Private pay patients are unique in that a different rate is negotiated with each patient. That is, a contract is signed with each patient that requires the patient to pay a certain amount for each home health care visit up to a maximum number of visits. This maximum number is also negotiated and included in the patients contract.

Contracts are required for every patient who receives services. Contracts include the type of services performed (i.e. wound dressings, bathing, etc.), the number of visits per week, the supplies used in the provision of these services, and the duration of services needed. Naturally, the contract includes the type of payment (Medicare, Medicaid, insurance, or private pay) to be used. Contracts are assigned start and end dates based on the terms of the referral, or in cases where the method of payment is insurance, the duration of the contract is the lesser of the term specified in the referral or the constraints of the insurance company. In most cases, doctors write referrals that are within the allowable duration that most insurance companies stipulate.
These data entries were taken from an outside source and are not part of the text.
(* ===== verification/Traces.v ===== *)
(** * What a program did

    A program that ran from the history [h0] appended events to it. [Ran] keeps
    those events and the number of transactions the owner has sent, which gives
    the addresses of the contracts it deploys; [calls_to] lists the methods
    called on a contract, in order. The tactic [trace_step] runs a program one
    step and extends the list. *)

From S2P Require Import Prelude JsString Ethers Constants UnitsUtils Evm.
From Stdlib Require Import String.

Local Open Scope Z_scope.

(** The methods called on [a] by transactions, in order. *)
Definition calls_to (a : Address) (evs : list event) : list string :=
  omap (fun ev => match ev with
                  | Sent _ to m _ _ => if decide (to = a) then Some m else None
                  | Deployed _ _ _ _ _ => None
                  end) evs.

Section Traces.
Context `{ND : Node}.

Definition Ran (owner : Address) (h0 : history) (evs : list event) (n : nat) (h : history) : Prop :=
  h = h0 ++ evs /\ nonce owner h = n.

Lemma Ran_start owner h : Ran owner h [] (nonce owner h) h.
Proof. split; [by rewrite app_nil_r|done]. Qed.

Lemma Ran_snoc owner h0 evs n h ev : Ran owner h0 evs n h -> sender ev = owner ->
  Ran owner h0 (evs ++ [ev]) (S n) (h ++ [ev]).
Proof.
  intros [-> Hn] Hs. split; [by rewrite app_assoc|].
  rewrite nonce_app, nonce_one, decide_True by done. lia.
Qed.

Lemma Ran_other owner h0 evs n h ev : Ran owner h0 evs n h -> sender ev <> owner ->
  Ran owner h0 (evs ++ [ev]) n (h ++ [ev]).
Proof.
  intros [-> Hn] Hs. split; [by rewrite app_assoc|].
  rewrite nonce_app, nonce_one, decide_False by done. lia.
Qed.

Lemma Ran_app owner h0 evs n h h' evs' m : Ran owner h0 evs n h -> Ran owner h evs' m h' ->
  Ran owner h0 (evs ++ evs') m h'.
Proof. intros [-> _] [-> Hm]. split; [by rewrite app_assoc|done]. Qed.

Lemma deploy_ran owner h0 evs n h c l args a h' :
  Ran owner h0 evs n h -> deploy owner c l args h = Ok (a, h') ->
  a = create owner n /\
  Ran owner h0 (evs ++ [Deployed (create owner n) owner c l args]) (S n) h'.
Proof.
  intros R E. pose proof R as [_ Hn]. apply deploy_Ok in E as (-> & -> & _). rewrite Hn in *.
  split; [done|]. by apply Ran_snoc.
Qed.

Lemma send_ran owner h0 evs n h to m args v r h' :
  Ran owner h0 evs n h -> send_value owner to m args v h = Ok (r, h') ->
  Ran owner h0 (evs ++ [Sent owner to m args v]) (S n) h'.
Proof. intros R E. apply send_Ok in E as [-> _]. by apply Ran_snoc. Qed.

(** A transaction of an account that may be the owner. *)
Lemma send_any_ran owner h0 evs n h from to m args v r h' :
  Ran owner h0 evs n h -> send_value from to m args v h = Ok (r, h') ->
  exists n', Ran owner h0 (evs ++ [Sent from to m args v]) n' h' /\ (n <= n')%nat.
Proof.
  intros R E. apply send_Ok in E as [-> _]. destruct (decide (from = owner)) as [->|Hne].
  - exists (S n). split; [by apply Ran_snoc|lia].
  - exists n. split; [by apply Ran_other|lia].
Qed.

Lemma send_detached_ran owner h0 evs n h to m args r h' :
  Ran owner h0 evs n h -> send_detached owner to m args h = Ok (r, h') ->
  exists evs' n', Ran owner h0 (evs ++ evs') n' h' /\ (n <= n')%nat /\
    (evs' = [] \/ evs' = [Sent owner to m args 0]).
Proof.
  intros R E. apply send_detached_Ok in E as [->| ->].
  - exists [], n. rewrite app_nil_r. split; [done|]. split; [done|by left].
  - exists [Sent owner to m args 0], (S n). split; [by apply Ran_snoc|]. split; [lia|by right].
Qed.

Lemma create_neq owner i j : i <> j -> create owner i <> create owner j.
Proof. intros Hij [_ E]%create_inj. done. Qed.

(** ** Calls to a contract *)

Lemma calls_to_app a e1 e2 : calls_to a (e1 ++ e2) = calls_to a e1 ++ calls_to a e2.
Proof. apply omap_app. Qed.

Lemma calls_to_deployed a b f c l args evs : calls_to a (Deployed b f c l args :: evs) = calls_to a evs.
Proof. done. Qed.

Lemma calls_to_same a f m args v evs : calls_to a (Sent f a m args v :: evs) = m :: calls_to a evs.
Proof. unfold calls_to. cbn. by rewrite decide_True. Qed.

Lemma calls_to_other a f b m args v evs : b <> a ->
  calls_to a (Sent f b m args v :: evs) = calls_to a evs.
Proof. intros H. unfold calls_to. cbn. by rewrite decide_False. Qed.

End Traces.

(** One step of the run in [E], from the events [R]. *)
Ltac trace_step :=
  match goal with
  | R : Ran _ _ _ _ ?h, E : mbind _ _ ?h = Ok _ |- _ =>
      let a := fresh "a" in let h1 := fresh "h" in let E1 := fresh "St" in
      apply evm_bind_Ok in E as (a & h1 & E1 & E)
  | R : Ran _ _ _ _ ?h, E : lift _ ?h = Ok (_, _) |- _ => apply lift_Ok in E as [? ->]
  | R : Ran _ _ _ _ ?h, E : or_default _ _ ?h = Ok (_, _) |- _ => unfold or_default in E; apply lift_Ok in E as [? ->]
  | R : Ran _ _ _ _ ?h, E : mret _ ?h = Ok (_, _) |- _ => apply evm_ret_Ok in E as [-> ->]
  | R : Ran _ _ _ _ ?h, E : deploy _ _ _ _ ?h = Ok (_, _) |- _ =>
      let R' := fresh "R" in apply (deploy_ran _ _ _ _ _ _ _ _ _ _ R) in E as (-> & R'); clear R
  | R : Ran ?o _ _ _ ?h, E : send_value ?o _ _ _ _ ?h = Ok (_, _) |- _ =>
      let R' := fresh "R" in apply (send_ran _ _ _ _ _ _ _ _ _ _ _ R) in E as R'; clear R
  | R : Ran _ _ _ _ ?h, E : send_value _ _ _ _ _ ?h = Ok (_, _) |- _ =>
      let n := fresh "n" in let R' := fresh "R" in let L := fresh "L" in
      apply (send_any_ran _ _ _ _ _ _ _ _ _ _ _ _ R) in E as (n & R' & L); clear R
  | R : Ran _ _ _ _ ?h, E : send_detached _ _ _ _ ?h = Ok (_, _) |- _ =>
      let evs := fresh "evs" in let n := fresh "n" in let R' := fresh "R" in
      let L := fresh "L" in let D := fresh "D" in
      apply (send_detached_ran _ _ _ _ _ _ _ _ _ _ R) in E as (evs & n & R' & L & D); clear R
  | R : Ran _ _ _ _ ?h, E : read _ _ _ ?h = Ok (_, _) |- _ =>
      let V := fresh "V" in apply read_Ok in E as [-> V]
  | R : Ran _ _ _ _ ?h, E : ?m ?h = Ok _ |- _ => let f := head_of m in unfold f in E
  end.

(** Skips events until the first call to the contract; the contracts of a run
    have different nonces. *)
Ltac first_call :=
  repeat first
    [ rewrite calls_to_same; reflexivity
    | rewrite calls_to_deployed
    | rewrite calls_to_other by (apply create_neq; lia) ].
(* ===== verification/SetToken.v ===== *)
(** * SetToken

    [contracts/protocol/SetToken.sol]: the portfolio token of the protocol.
    [state] is the storage the contract declares, with the name and symbol of
    the token; the balances are the ledger of Erc20.v. Every external function
    takes its sender and arguments. [isModule] is the answer of the controller
    to [isModule] at the time of the call.

    [invoke] and [removeModule] call out of the contract, and the callee may
    call back: [calls] is a sequence of calls with those made during a call
    nested in it. *)

From S2P Require Import Prelude JsString Ethers Constants SafeMath PreciseUnitMath Erc20 Controller.
From Stdlib Require Import String.

Local Open Scope Z_scope.

Import AddressArrayUtils.

Module SetToken.

(** ** Storage *)

Record ExternalPosition := mkExternal { ext_virtualUnit : Z; ext_data : string }.

Record ComponentPosition := mkComponent {
  virtualUnit : Z;
  externalPositionModules : list Address;
  externalPositions : gmap Address ExternalPosition;
}.

Inductive Event :=
  | Invoked (target : Address) (value : Z) (data returnValue : string)
  | ModuleAdded (module : Address)
  | ModuleRemoved (module : Address)
  | ModuleInitialized (module : Address)
  | ManagerEdited (newManager oldManager : Address)
  | PendingModuleRemoved (module : Address)
  | PositionMultiplierEdited (newMultiplier : Z)
  | ComponentAdded (component : Address)
  | ComponentRemoved (component : Address)
  | DefaultPositionUnitEdited (component : Address) (realUnit : Z)
  | ExternalPositionUnitEdited (component positionModule : Address) (realUnit : Z)
  | ExternalPositionDataEdited (component positionModule : Address) (data : string)
  | PositionModuleAdded (component positionModule : Address)
  | PositionModuleRemoved (component positionModule : Address).
(* ===== verification/Position.v ===== *)
(** * Positions

    [contracts/protocol/lib/Position.sol]: how modules edit the positions of a
    SetToken. Every function is called by a module, which is the sender of the
    calls it makes to the SetToken. The theorems are about a token whose
    positions are edited through this library only. *)

From S2P Require Import Prelude JsString Ethers Constants SafeMath PreciseUnitMath Erc20 Controller SetToken.
From Stdlib Require Import String.

Local Open Scope Z_scope.

Import AddressArrayUtils.
Import SetToken.

Module PositionLib.

Section Position.
Context `{OZ : OpenZeppelin} (isModule : Address -> bool) (this : Address).

Definition hasDefaultPosition (s : state) (_component : Address) : result bool :=
  u ← getDefaultPositionRealUnit s _component; Ok (0 <? u).

Definition hasExternalPosition (s : state) (_component : Address) : bool :=
  (0 <? List.length (externalPositionModules (position s _component)))%nat.

Definition hasSufficientDefaultUnits (s : state) (_component : Address) (_unit : Z) : result bool :=
  r ← getDefaultPositionRealUnit s _component; u ← toInt256 _unit; Ok (u <=? r).

Definition hasSufficientExternalUnits (s : state) (_component _positionModule : Address) (_unit : Z)
    : result bool :=
  r ← getExternalPositionRealUnit s _component _positionModule; u ← toInt256 _unit; Ok (u <=? r).

Definition editDefaultPosition (_component : Address) (_newUnit : Z) (s : state) : result state :=
  isPositionFound ← hasDefaultPosition s _component;
  s ← (if negb isPositionFound && (0 <? _newUnit) then
         if negb (hasExternalPosition s _component) then addComponent isModule this _component s else Ok s
       else if isPositionFound && (_newUnit =? 0) then
         if negb (hasExternalPosition s _component) then removeComponent isModule this _component s else Ok s
       else Ok s);
  u ← toInt256 _newUnit;
  editDefaultPositionUnit isModule this _component u s.

Definition editExternalPosition (_component _module : Address) (_newUnit : Z) (_data : string) (s : state)
    : result state :=
  if negb (_newUnit =? 0) then
    s ← (if negb (isComponent s _component) then
           s ← addComponent isModule this _component s;
           addExternalPositionModule isModule this _component _module s
         else if negb (isExternalPositionModule s _component _module) then
           addExternalPositionModule isModule this _component _module s
         else Ok s);
    s ← editExternalPositionUnit isModule this _component _module _newUnit s;
    editExternalPositionData isModule this _component _module _data s
  else
    _ ← require (String.eqb _data "") "Passed data must be null";
    u ← getExternalPositionRealUnit s _component _module;
    if negb (u =? 0) then
      let positionModules := externalPositionModules (position s _component) in
      d ← getDefaultPositionRealUnit s _component;
      s ← (if (d =? 0) && (List.length positionModules =? 1)%nat then
             _ ← require (bool_decide (head positionModules = Some _module))
                   "External positions must be 0 to remove component";
             removeComponent isModule this _component s
           else Ok s);
      removeExternalPositionModule isModule this _component _module s
    else Ok s.

Definition getDefaultTotalNotional (_setTokenSupply _positionUnit : Z) : result Z :=
  preciseMul _setTokenSupply _positionUnit.

Definition getDefaultPositionUnit (_setTokenSupply _totalNotional : Z) : result Z :=
  preciseDiv _totalNotional _setTokenSupply.

Definition getDefaultTrackedBalance (s : state) (totalSupply : Z) (_component : Address) : result Z :=
  positionUnit ← getDefaultPositionRealUnit s _component;
  u ← toUint256 positionUnit; preciseMul totalSupply u.

Definition calculateDefaultEditPositionUnit
    (_setTokenSupply _preTotalNotional _postTotalNotional _prePositionUnit : Z) : result Z :=
  tracked ← preciseMul _prePositionUnit _setTokenSupply;
  airdroppedAmount ← sm_sub _preTotalNotional tracked;
  rest ← sm_sub _postTotalNotional airdroppedAmount;
  preciseDiv rest _setTokenSupply.

(** [currentBalance]: the balance of the SetToken in the component. *)
Definition calculateAndEditDefaultPosition (currentBalance : Z) (_component : Address)
    (_setTotalSupply _componentPreviousBalance : Z) (s : state) : result (state * (Z * Z * Z)) :=
  r ← getDefaultPositionRealUnit s _component;
  positionUnit ← toUint256 r;
  newTokenUnit ← (if 0 <? currentBalance
                  then calculateDefaultEditPositionUnit _setTotalSupply _componentPreviousBalance
                         currentBalance positionUnit
                  else Ok 0);
  s' ← editDefaultPosition _component newTokenUnit s;
  Ok (s', (currentBalance, positionUnit, newTokenUnit)).
Lemma manager_Ok a sender w u : _validateOnlySetManager a sender w = Ok u ->
  exists c, setTokens w !! a = Some c /\ SetToken.manager (SetToken.vars c) = sender.
Proof.
  unfold _validateOnlySetManager, isSetManager. intros Q. apply bind_Ok_inv in Q as (b & Q & R).
  apply bind_Ok_inv in Q as (c & Qc%setToken_Ok & Q). apply Ok_inj in Q as <-.
  exists c. split; [done|]. by apply require_Ok_inv, bool_decide_eq_true in R.
Qed.

Lemma pending_Ok a w u c : _validateOnlyValidAndPendingSet a w = Ok u -> setTokens w !! a = Some c ->
  a ∈ Controller.isSet (controller w) /\ SetToken.moduleState (SetToken.vars c) this = PENDING.
Proof.
  unfold _validateOnlyValidAndPendingSet, isSetPendingInitialization. intros Q Hc.
  apply bind_Ok_inv in Q as (v & Q1 & Q). apply bind_Ok_inv in Q as (b & Q & R).
  apply bind_Ok_inv in Q as (c2 & Qc%setToken_Ok & Q). rewrite Hc in Qc. injection Qc as <-. apply Ok_inj in Q as <-.
  unfold SetToken.isPendingModule in R. by guards.
Qed.

Lemma initialized_run a w c : a ∈ Controller.isSet (controller w) -> setTokens w !! a = Some c ->
  SetToken.moduleState (SetToken.vars c) this = INITIALIZED -> _validateOnlyValidAndInitializedSet a w = Ok tt.
Proof.
  intros Ha Hc Hm. unfold _validateOnlyValidAndInitializedSet, isSetValidAndInitialized, setToken.
  rewrite bool_decide_eq_true_2 by done. rewrite Hc, !bind_Ok. unfold SetToken.isInitializedModule.
  by rewrite bool_decide_eq_true_2.
Qed.

End ModuleBase_.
Scheduling is a major issue in home health care. It is important to match the needs of the patient with the skills of the nurse or aide. Additionally, the geographic location of the patient must match the geographic location of the nurse or aide providing the services. Currently, zipcode is used to match the locations of patients to their home health care providers. One additional component of the scheduling feature is the availability of the care providers. Some nurses and aides are available seven days per week, while others work a part-time schedule-- perhaps on Mondays, Wednesdays, and Fridays only. An important feature of scheduling is to match not only the skills and geographic locations of patients with providers, but also to match the availability of care providers with the frequency of visits needed by the patients. In cases where no match is found for a patient and provider based on these factors (geography and availability), notices are sent to the managers, who must individually assign nurses/aides who are outside of their geographic areas or days of availability. These exceptions are rare, but when they occur, management pays an additional stipend to its nurses/aides who must work outside of their locations and/or days available. No replacements are ever made when skill sets of providers do not match the needs of patients. In these circumstances, a patients doctor is immediately notified to allow the patient to receive in-hospital or rehabilitative care, and the existing contract is nullified. This situation only occurs when a nurse/aide who provides a specialized care subsequently leaves the company, and no other health care professionals are available with the same skill set in the company.